*GOAL OF THE EXERCISE:* Retyping the records exactly, down to the last line, is the whole job.

┌──

Lemma passive_open_moves L listen local remote seq window mss now rt : own L rt -> is_u32 seq -> is_u16 window -> is_u16 mss ->
  exists i ls, moves i ls rt (passive_open submit listen local remote seq window mss now rt).2 /\
    (ls = [] \/ exists iss, ls = [Started iss; Opened seq]).
Proof.
  intros Hown Hs Hw Hmss. unfold passive_open. cbv zeta. assert (Hnone : exists i ls, moves i ls rt rt /\ (ls = [] \/ exists iss, ls = [Started iss; Opened seq])).
  { exists O, []. split; [by apply moves_same|by left]. }
  destruct (_ <=? _); [done|]. assert (Hq := quiet_allocate rt rt PS_SOCK_STREAM ltac:(reflexivity)). unfold socket_allocate in *. cbv zeta in *.
  destruct (find_index _ _) as [i|] eqn:Ei; [|done]. apply open_slot_in in Ei as [Hi _]. cbn [snd] in *. exists i.
  set (rt0 := set_rt_sockets _ rt) in *. assert (H0 : same_conns rt rt0) by done. assert (Hi0 : slot_in rt0 i) by exact Hi. clearbody rt0.
  set (rt1 := alter_sock i _ rt0) in *. assert (Hc1 : moves i [] rt rt1 /\ conn rt1 i = zero_tcp_connection).
  { split; [eapply moves_first; [by apply same_moves|by apply alter_resets]|]. unfold rt1. by rewrite alter_sock_conn, decide_True. }
  assert (Hi1 : slot_in rt1 i) by (unfold slot_in, rt1; by rewrite alter_sock_length).
  assert (Hown1 : own L rt1) by (by eapply own_quiet). clearbody rt1. destruct Hc1 as [Hm1 Hc1].
  set (rt2 := alter_sock i _ rt1). assert (H2 : same_conns rt1 rt2) by (by apply alter_keeps).
  assert (Hown2 : own L rt2) by (unfold rt2; own_quietly). clearbody rt2.
  set (f := fun c : tcp_connection => _). destruct (opening_moves i now f (start_flight SYN_ACK 0 now) rt2 (fun iss => [Started iss; Opened seq])) as [iss Hm].
  { by eapply same_slot. }
  { intros iss Hiss. destruct H2 as [_ H2]. rewrite H2, Hc1. by apply cs_passive. }
  exists [Started iss; Opened seq]. split; [|by right; exists iss]. cbn. eapply moves_first; [exact Hm1|]. eapply moves_first; [by apply same_moves|].
  eapply moves_then; [exact Hm|]. apply moves_same. unfold stat_syns. rewrite tcp_stats_sockets. eapply (tcp_emit_flight_sockets L), own_quiet; [|exact Hown2]; auto with quiet.
Qed.
Lemma mtu_set_calls i mtu w w' p : rt_ports (wk_rt w) !! i = Some p -> mtu_set i mtu w = (0, w') ->
  exists calls, mtu_accepted (pt_port_id p) mtu calls /\ wk_nic w' = NicGetMtu (pt_port_id p) :: calls ++ wk_nic w /\
    get_mtu_of (calls ++ wk_nic w) (pt_port_id p) = (0, mtu).
Proof.
  intros Hp. unfold mtu_set. rewrite (port_at_lookup w i p Hp). cbv zeta. destruct ((mtu <? 68) || (1500 <? mtu)) eqn:Eb; [done|]. bool_hyps.
  assert (Eu : u16 mtu = mtu) by zlia. unfold dev_info_get. destruct (info_of _ _) as [rc info]. destruct (truth rc) eqn:Er; [intros [= -> _]; done|].
  destruct ((truth (di_min_mtu info) && _) || _); [done|]. unfold dev_set_mtu at 1. set (w1 := record_nic (NicSetMtu _ _ _) _).
  assert (Hend : forall rc2 w2 calls, mtu_accepted (pt_port_id p) mtu calls -> (rc2 = 0 -> wk_nic w2 = calls ++ wk_nic w) ->
    (if truth rc2 then (rc2, w2) else mtu_confirm i (pt_port_id p) mtu (pt_mtu p) w2) = (0, w') ->
    exists calls, mtu_accepted (pt_port_id p) mtu calls /\ wk_nic w' = NicGetMtu (pt_port_id p) :: calls ++ wk_nic w /\ get_mtu_of (calls ++ wk_nic w) (pt_port_id p) = (0, mtu)).
  { intros rc2 w2 calls Hc Hw. destruct (truth rc2) eqn:E2; [intros [= -> _]; done|]. apply truth_false in E2 as ->. specialize (Hw eq_refl).
    intros [H1 H2]%mtu_confirm_calls. exists calls. by rewrite H1, <- Hw. }
  destruct ((_ =? - EBUSY) && pt_started p) eqn:Eb2.
  - apply andb_true_iff in Eb2 as [Hbusy%Z.eqb_eq _]. destruct (mtu_restart _ _ _ _ w1) as [rc2 w2] eqn:Em. apply (Hend rc2 w2 [NicStart (pt_port_id p) 0; NicSetMtu (pt_port_id p) mtu 0; NicStop (pt_port_id p) 0; NicSetMtu (pt_port_id p) mtu (- EBUSY); NicInfo (pt_port_id p)]); [by right|].
    intros ->. apply mtu_restart_calls in Em. rewrite Em. unfold w1. by rewrite Hbusy, Eu.
  - apply (Hend _ w1 [NicSetMtu (pt_port_id p) mtu 0; NicInfo (pt_port_id p)]); [by left|]. intros Hz. unfold w1. by rewrite Hz, Eu.
Qed.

└──

*SOLVED PROBLEM:*
Lemma passive_open_moves L listen local remote seq window mss now rt : own L rt -> is_u32 seq -> is_u16 window -> is_u16 mss ->
  exists i ls, moves i ls rt (passive_open submit listen local remote seq window mss now rt).2 /\
    (ls = [] \/ exists iss, ls = [Started iss; Opened seq]).
Proof.
  intros Hown Hs Hw Hmss. unfold passive_open. cbv zeta. assert (Hnone : exists i ls, moves i ls rt rt /\ (ls = [] \/ exists iss, ls = [Started iss; Opened seq])).
  { exists O, []. split; [by apply moves_same|by left]. }
  destruct (_ <=? _); [done|]. assert (Hq := quiet_allocate rt rt PS_SOCK_STREAM ltac:(reflexivity)). unfold socket_allocate in *. cbv zeta in *.
  destruct (find_index _ _) as [i|] eqn:Ei; [|done]. apply open_slot_in in Ei as [Hi _]. cbn [snd] in *. exists i.
  set (rt0 := set_rt_sockets _ rt) in *. assert (H0 : same_conns rt rt0) by done. assert (Hi0 : slot_in rt0 i) by exact Hi. clearbody rt0.
  set (rt1 := alter_sock i _ rt0) in *. assert (Hc1 : moves i [] rt rt1 /\ conn rt1 i = zero_tcp_connection).
  { split; [eapply moves_first; [by apply same_moves|by apply alter_resets]|]. unfold rt1. by rewrite alter_sock_conn, decide_True. }
  assert (Hi1 : slot_in rt1 i) by (unfold slot_in, rt1; by rewrite alter_sock_length).
  assert (Hown1 : own L rt1) by (by eapply own_quiet). clearbody rt1. destruct Hc1 as [Hm1 Hc1].
  set (rt2 := alter_sock i _ rt1). assert (H2 : same_conns rt1 rt2) by (by apply alter_keeps).
  assert (Hown2 : own L rt2) by (unfold rt2; own_quietly). clearbody rt2.
  set (f := fun c : tcp_connection => _). destruct (opening_moves i now f (start_flight SYN_ACK 0 now) rt2 (fun iss => [Started iss; Opened seq])) as [iss Hm].
  { by eapply same_slot. }
  { intros iss Hiss. destruct H2 as [_ H2]. rewrite H2, Hc1. by apply cs_passive. }
  exists [Started iss; Opened seq]. split; [|by right; exists iss]. cbn. eapply moves_first; [exact Hm1|]. eapply moves_first; [by apply same_moves|].
  eapply moves_then; [exact Hm|]. apply moves_same. unfold stat_syns. rewrite tcp_stats_sockets. eapply (tcp_emit_flight_sockets L), own_quiet; [|exact Hown2]; auto with quiet.
Qed.
Lemma mtu_set_calls i mtu w w' p : rt_ports (wk_rt w) !! i = Some p -> mtu_set i mtu w = (0, w') ->
  exists calls, mtu_accepted (pt_port_id p) mtu calls /\ wk_nic w' = NicGetMtu (pt_port_id p) :: calls ++ wk_nic w /\
    get_mtu_of (calls ++ wk_nic w) (pt_port_id p) = (0, mtu).
Proof.
  intros Hp. unfold mtu_set. rewrite (port_at_lookup w i p Hp). cbv zeta. destruct ((mtu <? 68) || (1500 <? mtu)) eqn:Eb; [done|]. bool_hyps.
  assert (Eu : u16 mtu = mtu) by zlia. unfold dev_info_get. destruct (info_of _ _) as [rc info]. destruct (truth rc) eqn:Er; [intros [= -> _]; done|].
  destruct ((truth (di_min_mtu info) && _) || _); [done|]. unfold dev_set_mtu at 1. set (w1 := record_nic (NicSetMtu _ _ _) _).
  assert (Hend : forall rc2 w2 calls, mtu_accepted (pt_port_id p) mtu calls -> (rc2 = 0 -> wk_nic w2 = calls ++ wk_nic w) ->
    (if truth rc2 then (rc2, w2) else mtu_confirm i (pt_port_id p) mtu (pt_mtu p) w2) = (0, w') ->
    exists calls, mtu_accepted (pt_port_id p) mtu calls /\ wk_nic w' = NicGetMtu (pt_port_id p) :: calls ++ wk_nic w /\ get_mtu_of (calls ++ wk_nic w) (pt_port_id p) = (0, mtu)).
  { intros rc2 w2 calls Hc Hw. destruct (truth rc2) eqn:E2; [intros [= -> _]; done|]. apply truth_false in E2 as ->. specialize (Hw eq_refl).
    intros [H1 H2]%mtu_confirm_calls. exists calls. by rewrite H1, <- Hw. }
  destruct ((_ =? - EBUSY) && pt_started p) eqn:Eb2.
  - apply andb_true_iff in Eb2 as [Hbusy%Z.eqb_eq _]. destruct (mtu_restart _ _ _ _ w1) as [rc2 w2] eqn:Em. apply (Hend rc2 w2 [NicStart (pt_port_id p) 0; NicSetMtu (pt_port_id p) mtu 0; NicStop (pt_port_id p) 0; NicSetMtu (pt_port_id p) mtu (- EBUSY); NicInfo (pt_port_id p)]); [by right|].
    intros ->. apply mtu_restart_calls in Em. rewrite Em. unfold w1. by rewrite Hbusy, Eu.
  - apply (Hend _ w1 [NicSetMtu (pt_port_id p) mtu 0; NicInfo (pt_port_id p)]); [by left|]. intros Hz. unfold w1. by rewrite Hz, Eu.
Qed.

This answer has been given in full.